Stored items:
Definition raw_mix_reverb : list raw_entry := [
  raw (s! "mix/reverb/<index>/matrix/aux/<index>/send") (s! "real") (s! "rw") (Some (NInt 0)) (Some (NInt 4)) None;
  raw (s! "mix/reverb/<index>/matrix/reverb/<index>/send") (s! "real") (s! "rw") (Some (NInt 0)) (Some (NInt 4)) None;
  raw (s! "mix/reverb/<index>/eq/highshelf/enable") (s! "real_bool") (s! "rw") None None None;
  raw (s! "mix/reverb/<index>/eq/highshelf/freq") (s! "int") (s! "rw") (Some (NInt 20)) (Some (NInt 20000)) None;
  raw (s! "mix/reverb/<index>/eq/highshelf/gain") (s! "real") (s! "rw") (Some (NInt (-20))) (Some (NInt 20)) None;
  raw (s! "mix/reverb/<index>/eq/highshelf/bw") (s! "real") (s! "rw") (Some F0_01) (Some (NInt 3)) None;
  raw (s! "mix/reverb/<index>/eq/highshelf/mode") (s! "real_enum") (s! "rw") None None (Some (s! "Shelf=0,Para=1"));
  raw (s! "mix/reverb/<index>/eq/mid1/enable") (s! "real_bool") (s! "rw") None None None;
  raw (s! "mix/reverb/<index>/eq/mid1/freq") (s! "int") (s! "rw") (Some (NInt 20)) (Some (NInt 20000)) None;
  raw (s! "mix/reverb/<index>/eq/mid1/gain") (s! "real") (s! "rw") (Some (NInt (-20))) (Some (NInt 20)) None;
  raw (s! "mix/reverb/<index>/eq/mid1/bw") (s! "real") (s! "rw") (Some F0_01) (Some (NInt 3)) None;
  raw (s! "mix/reverb/<index>/eq/mid2/enable") (s! "real_bool") (s! "rw") None None None;
  raw (s! "mix/reverb/<index>/eq/mid2/freq") (s! "int") (s! "rw") (Some (NInt 20)) (Some (NInt 20000)) None;
  raw (s! "mix/reverb/<index>/eq/mid2/gain") (s! "real") (s! "rw") (Some (NInt (-20))) (Some (NInt 20)) None;
  raw (s! "mix/reverb/<index>/eq/mid2/bw") (s! "real") (s! "rw") (Some F0_01) (Some (NInt 3)) None;
  raw (s! "mix/reverb/<index>/eq/lowshelf/enable") (s! "real_bool") (s! "rw") None None None;
  raw (s! "mix/reverb/<index>/eq/lowshelf/freq") (s! "int") (s! "rw") (Some (NInt 20)) (Some (NInt 20000)) None;
  raw (s! "mix/reverb/<index>/eq/lowshelf/gain") (s! "real") (s! "rw") (Some (NInt (-20))) (Some (NInt 20)) None;
  raw (s! "mix/reverb/<index>/eq/lowshelf/bw") (s! "real") (s! "rw") (Some F0_01) (Some (NInt 3)) None;
  raw (s! "mix/reverb/<index>/eq/lowshelf/mode") (s! "real_enum") (s! "rw") None None (Some (s! "Shelf=0,Para=1"));
  raw (s! "mix/reverb/<index>/leveler/enable") (s! "real_bool") (s! "rw") None None None;
  raw (s! "mix/reverb/<index>/leveler/makeup") (s! "real") (s! "rw") (Some (NInt 0)) (Some (NInt 100)) None;
  raw (s! "mix/reverb/<index>/leveler/reduction") (s! "real") (s! "rw") (Some (NInt 0)) (Some (NInt 100)) None;
  raw (s! "mix/reverb/<index>/leveler/limit") (s! "real_bool") (s! "rw") None None None;
  raw (s! "mix/reverb/<index>/matrix/enable") (s! "real_bool") (s! "rw") None None None;
  raw (s! "mix/reverb/<index>/matrix/solo") (s! "real_bool") (s! "rw") None None None;
  raw (s! "mix/reverb/<index>/matrix/prefader") (s! "real_bool") (s! "rw") None None None;
  raw (s! "mix/reverb/<index>/matrix/panner") (s! "real_bool") (s! "rw") None None None;
  raw (s! "mix/reverb/<index>/matrix/mute") (s! "real_bool") (s! "rw") None None None;
  raw (s! "mix/reverb/<index>/matrix/fader") (s! "real") (s! "rw") (Some (NInt 0)) (Some (NInt 4)) None;
  raw (s! "mix/reverb/<index>/reverb/enable") (s! "real_bool") (s! "rw") None None None;
  raw (s! "mix/reverb/<index>/reverb/reverbtime") (s! "int") (s! "rw") (Some (NInt 100)) (Some (NInt 60000)) None;
  raw (s! "mix/reverb/<index>/reverb/hf") (s! "int") (s! "rw") (Some (NInt 500)) (Some (NInt 15000)) None;
  raw (s! "mix/reverb/<index>/reverb/mf") (s! "int") (s! "rw") (Some (NInt 500)) (Some (NInt 15000)) None;
  raw (s! "mix/reverb/<index>/reverb/predelay") (s! "int") (s! "rw") (Some (NInt 0)) (Some (NInt 500)) None;
  raw (s! "mix/reverb/<index>/reverb/mfratio") (s! "int") (s! "rw") (Some (NInt 1)) (Some (NInt 100)) None;
  raw (s! "mix/reverb/<index>/reverb/hfratio") (s! "int") (s! "rw") (Some (NInt 1)) (Some (NInt 100)) None;
  raw (s! "mix/reverb/<index>/reverb/tailspread") (s! "int") (s! "rw") (Some (NInt (-100))) (Some (NInt 100)) None;
  raw (s! "mix/reverb/<index>/reverb/mod") (s! "int") (s! "rw") (Some (NInt 0)) (Some (NInt 100)) None
].

Definition raw_mix_monitor : list raw_entry := [
  raw (s! "mix/monitor/<index>/matrix/enable") (s! "real_bool") (s! "rw") None None None;
  raw (s! "mix/monitor/<index>/matrix/mute") (s! "real_bool") (s! "rw") None None None;
  raw (s! "mix/monitor/<index>/matrix/fader") (s! "real") (s! "rw") (Some (NInt 0)) (Some (NInt 4)) None;
  raw (s! "mix/monitor/<index>/assign") (s! "int") (s! "rw") (Some (NInt (-2))) (Some (NInt 4096)) None;
  raw (s! "mix/monitor/<index>/override") (s! "int") (s! "rw") (Some (NInt (-1))) (Some (NInt 4096)) None;
  raw (s! "mix/monitor/<index>/auto") (s! "real_bool") (s! "rw") None None None
].

Definition RAW_SCHEMA : list raw_entry :=
  raw_device ++ raw_avb ++ raw_ext ++ raw_mix_ctrls ++ raw_mix_chan ++ raw_mix_main ++
  raw_mix_aux ++ raw_mix_group ++ raw_mix_reverb ++ raw_mix_monitor.

(** * Entries *)

Inductive enum_value :=
  | ENum (n : pynum)
  | EStr (s : pystr).

Record PathSchema := {
  ps_path : pystr;
  value_type : pystr;
  permission : pystr;
  minimum : option pynum;
  maximum : option pynum;
  enum_values : option (list enum_value);
  segments : list pystr
}.

Definition parse_enum_item (item : pystr) : enum_value :=
  let '(_, _, raw_value) := partition_on 61 item in
  let value := strip raw_value in
  match int10 value with
  | Some z => ENum (NInt z)
  | None => match py_float value with
            | Some f => ENum (NFloat f)
            | None => EStr value
            end
  end.

Definition _parse_enum (enum_values : option pystr) : option (list enum_value) :=
  match enum_values with
  | None => None
  | Some e => Some (parse_enum_item <$> split_on 44 e)
  end.

Definition PathSchema_of (r : raw_entry) : PathSchema :=
  {| ps_path := r_path r; value_type := r_type r; permission := r_permission r;
     minimum := r_minimum r; maximum := r_maximum r; enum_values := _parse_enum (r_enum r);
     segments := split_on 47 (r_path r) |}.

Definition SCHEMA : list PathSchema := Eval vm_compute in PathSchema_of <$> RAW_SCHEMA.

Definition SCHEMA_BY_SEGMENT_COUNT (count : nat) : list PathSchema :=
  filter (λ e, length (segments e) = count) SCHEMA.

(** * Matching *)

Definition is_name_char (c : Z) : bool :=
  ((48 <=? c) && (c <=? 57)) || ((65 <=? c) && (c <=? 90)) || ((97 <=? c) && (c <=? 122))
  || (c =? 95).

Fixpoint span_by (p : Z → bool) (s : pystr) : pystr * pystr :=
  match s with
  | [] => ([], [])
  | c :: s' => if p c then let '(a, b) := span_by p s' in (c :: a, b) else ([], s)
  end.

(** [SEGMENT_PLACEHOLDER_RE] at the start of a text: the name and what follows. *)
Definition placeholder_at (s : pystr) : option (pystr * pystr) :=
  match s with
  | 60 :: s' =>
      let '(name, rest) := span_by is_name_char s' in
      match rest with
      | 62 :: rest => if zl_eqb name [] then None else Some (name, rest)
      | _ => None
      end
  | _ => None
  end.

(** [search]: the prefix, the name and the suffix of the first placeholder. *)
Fixpoint placeholder_search (s : pystr) : option (pystr * pystr * pystr) :=
  match placeholder_at s with
  | Some (name, rest) => Some ([], name, rest)
  | None =>
      match s with
      | [] => None
      | c :: s' => match placeholder_search s' with
                   | Some (pre, name, rest) => Some (c :: pre, name, rest)
                   | None => None
                   end
      end
  end.

Definition placeholder_values (name : pystr) : option (list pystr) :=
  if zl_eqb name (s! "ibank_or_obank") then Some [s! "ibank"; s! "obank"]
  else if zl_eqb name (s! "input_or_output") then Some [s! "input"; s! "output"]
  else None.

Definition is_uid (s : pystr) : bool := (zlen s =? 16) && forallb is_hex s.

Definition _placeholder_value_matches (name requested : pystr) : bool :=
  if zl_eqb name (s! "index") then isdecimal requested else
  if zl_eqb name (s! "uid") then is_uid requested else
  match placeholder_values name with
  | Some allowed => existsb (zl_eqb requested) allowed
  | None => negb (zl_eqb requested [])
  end.

Definition ends_with (suffix s : pystr) : bool := starts_with (reverse suffix) (reverse s).

Definition _placeholder_matches (pattern requested : pystr) : bool :=
  match placeholder_at pattern with
  | Some (name, []) => _placeholder_value_matches name requested
  | _ =>
      match placeholder_search pattern with
      | None => false
      | Some (prefix, name, suffix) =>
          if negb (starts_with prefix requested) || negb (ends_with suffix requested)
          then false
          else _placeholder_value_matches name
                 (zslice (zlen prefix) (zlen requested - zlen suffix) requested)
      end
  end.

**ABOUT THIS EXERCISE**
Report every line of the data in which "suffix" appears.

**FINISHED TASK**
(** [search]: the prefix, the name and the suffix of the first placeholder. *)
Definition ends_with (suffix s : pystr) : bool := starts_with (reverse suffix) (reverse s).
      | Some (prefix, name, suffix) =>
          if negb (starts_with prefix requested) || negb (ends_with suffix requested)
                 (zslice (zlen prefix) (zlen requested - zlen suffix) requested)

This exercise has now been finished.